▶ EXERCISE AIM: One line in the listing below contains "destruct (after_prepare plan". Repeat that line and each line after it exactly, ending with the last one.
+ + +
(** The cases, one after the other. *)
Lemma judging_alone a grp plan runner cr cc cs cs' :
  rtc (case_step runner (p_cases plan)) cs cs' ->
  work (alone (cs_exec cs) a grp (Judging plan runner cr cc (cs_threads cs) (cs_results cs)))
       (alone (cs_exec cs') a grp (Judging plan runner cr cc (cs_threads cs') (cs_results cs'))).
Proof.
  induction 1 as [cs|cs cs1 cs2 Hs _ IH]; [apply rtc_refl|]. eapply rtc_l; [|exact IH].
  pose proof (sv_case Sum256 testlibHeader bundledFS externalFS maxBodyBytes maxConcurrent g body plan runner cr cc
    (cs_threads cs) (cs_results cs) cs1 _ (alone_phase (cs_exec cs) a grp _)) as K.
  change (with_exec (cs_exec cs1) (alone ?e a grp ?p)) with (alone (cs_exec cs1) a grp p) in K.
  rewrite go_alone in K. apply K. by destruct cs.
Qed.

(** From the semaphore to the answer. *)
Lemma plan_alone e a grp plan jr c s : callers grp !! g = None -> flights grp = ∅ ->
  executeJudgePlan Sum256 testlibHeader plan (cache grp) e = (jr, c, s) ->
  exists grp', work (alone e a grp (Planned plan)) (alone s (a - 1) grp' (Answered (writeJSON StatusOK (ResultData jr))))
    /\ cache grp' = c /\ flights grp' = ∅.
Proof.
  intros Hn Hf. rewrite executeJudgePlan_phases.
  destruct (language_Compile (p_compiler plan) (p_sourceCode plan) e) as [compiled s1] eqn:Ec.
  pose proof (sv_compile Sum256 testlibHeader bundledFS externalFS maxBodyBytes maxConcurrent g body plan compiled s1
    _ (alone_phase e a grp (Planned plan)) Ec) as K1.
  change (with_exec s1 (alone e a grp (Planned plan))) with (alone s1 a grp (Planned plan)) in K1.
  destruct (after_compile compiled) as [r|[program cr]].
  { unfold finish_result in K1. rewrite finish_alone in K1. intros [= <- <- <-]. exists grp. split; [by apply rtc_once|done]. }
  rewrite go_alone in K1.
  pose proof (sv_prepare Sum256 testlibHeader bundledFS externalFS maxBodyBytes maxConcurrent g body plan program cr
    _ (alone_phase s1 a grp (Built plan program cr)) Hn) as K2. cbv zeta in K2.
  set (grp1 := MkGroup _ _ _ _) in K2.
  change (with_group grp1 _) with (alone s1 a grp1 (Built plan program cr)) in K2. rewrite go_alone in K2.
  destruct (compile Sum256 testlibHeader (p_checker plan) (cache grp) s1) as [[out c1] s2] eqn:Ep.
  destruct (compile_alone s1 a grp1 (Preparing plan program cr) (p_checker plan) out c1 s2)
    as (grp2 & K3 & Hr & Hc & Hf2); [by apply lookup_insert_eq|done|exact Ep|].
  pose proof (sv_prepared Sum256 testlibHeader bundledFS externalFS maxBodyBytes maxConcurrent g body plan program cr
    (p_checker plan) out _ (alone_phase s2 a grp2 (Preparing plan program cr)) Hr) as K4.
  assert (K : work (alone e a grp (Planned plan)) (alone s2 a grp2 (Preparing plan program cr)))
    by (eapply rtc_l; [exact K1|]; eapply rtc_l; [exact K2|exact K3]).
  destruct (after_prepare plan program cr out) as [r|[runner cc]].
  { unfold finish_result in K4. rewrite finish_alone in K4. intros [= <- <- <-]. exists grp2.
    split; [by eapply rtc_r|done]. }
  cbv zeta in K4. rewrite go_alone in K4.
  destruct (runAllCases runner (p_cases plan) s2) as [results s3] eqn:Er. intros [= <- <- <-]. exists grp2.
  split; [|done]. destruct (cases_alone runner _ _ _ _ Er) as (threads & Hs & Hall).
  etransitivity; [exact K|]. eapply rtc_l; [exact K4|].
  eapply rtc_r; [exact (judging_alone a grp2 plan runner cr cc _ _ Hs)|].
  pose proof (sv_judged Sum256 testlibHeader bundledFS externalFS maxBodyBytes maxConcurrent g body plan runner cr cc
    threads results _ (alone_phase s3 a grp2 _) Hall) as K5.
  unfold finish_result in K5. by rewrite finish_alone in K5.
Qed.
+ + +
▶ YOUR SOLUTION:
  destruct (after_prepare plan program cr out) as [r|[runner cc]].
  { unfold finish_result in K4. rewrite finish_alone in K4. intros [= <- <- <-]. exists grp2.
    split; [by eapply rtc_r|done]. }
  cbv zeta in K4. rewrite go_alone in K4.
  destruct (runAllCases runner (p_cases plan) s2) as [results s3] eqn:Er. intros [= <- <- <-]. exists grp2.
  split; [|done]. destruct (cases_alone runner _ _ _ _ Er) as (threads & Hs & Hall).
  etransitivity; [exact K|]. eapply rtc_l; [exact K4|].
  eapply rtc_r; [exact (judging_alone a grp2 plan runner cr cc _ _ Hs)|].
  pose proof (sv_judged Sum256 testlibHeader bundledFS externalFS maxBodyBytes maxConcurrent g body plan runner cr cc
    threads results _ (alone_phase s3 a grp2 _) Hall) as K5.
  unfold finish_result in K5. by rewrite finish_alone in K5.
Qed.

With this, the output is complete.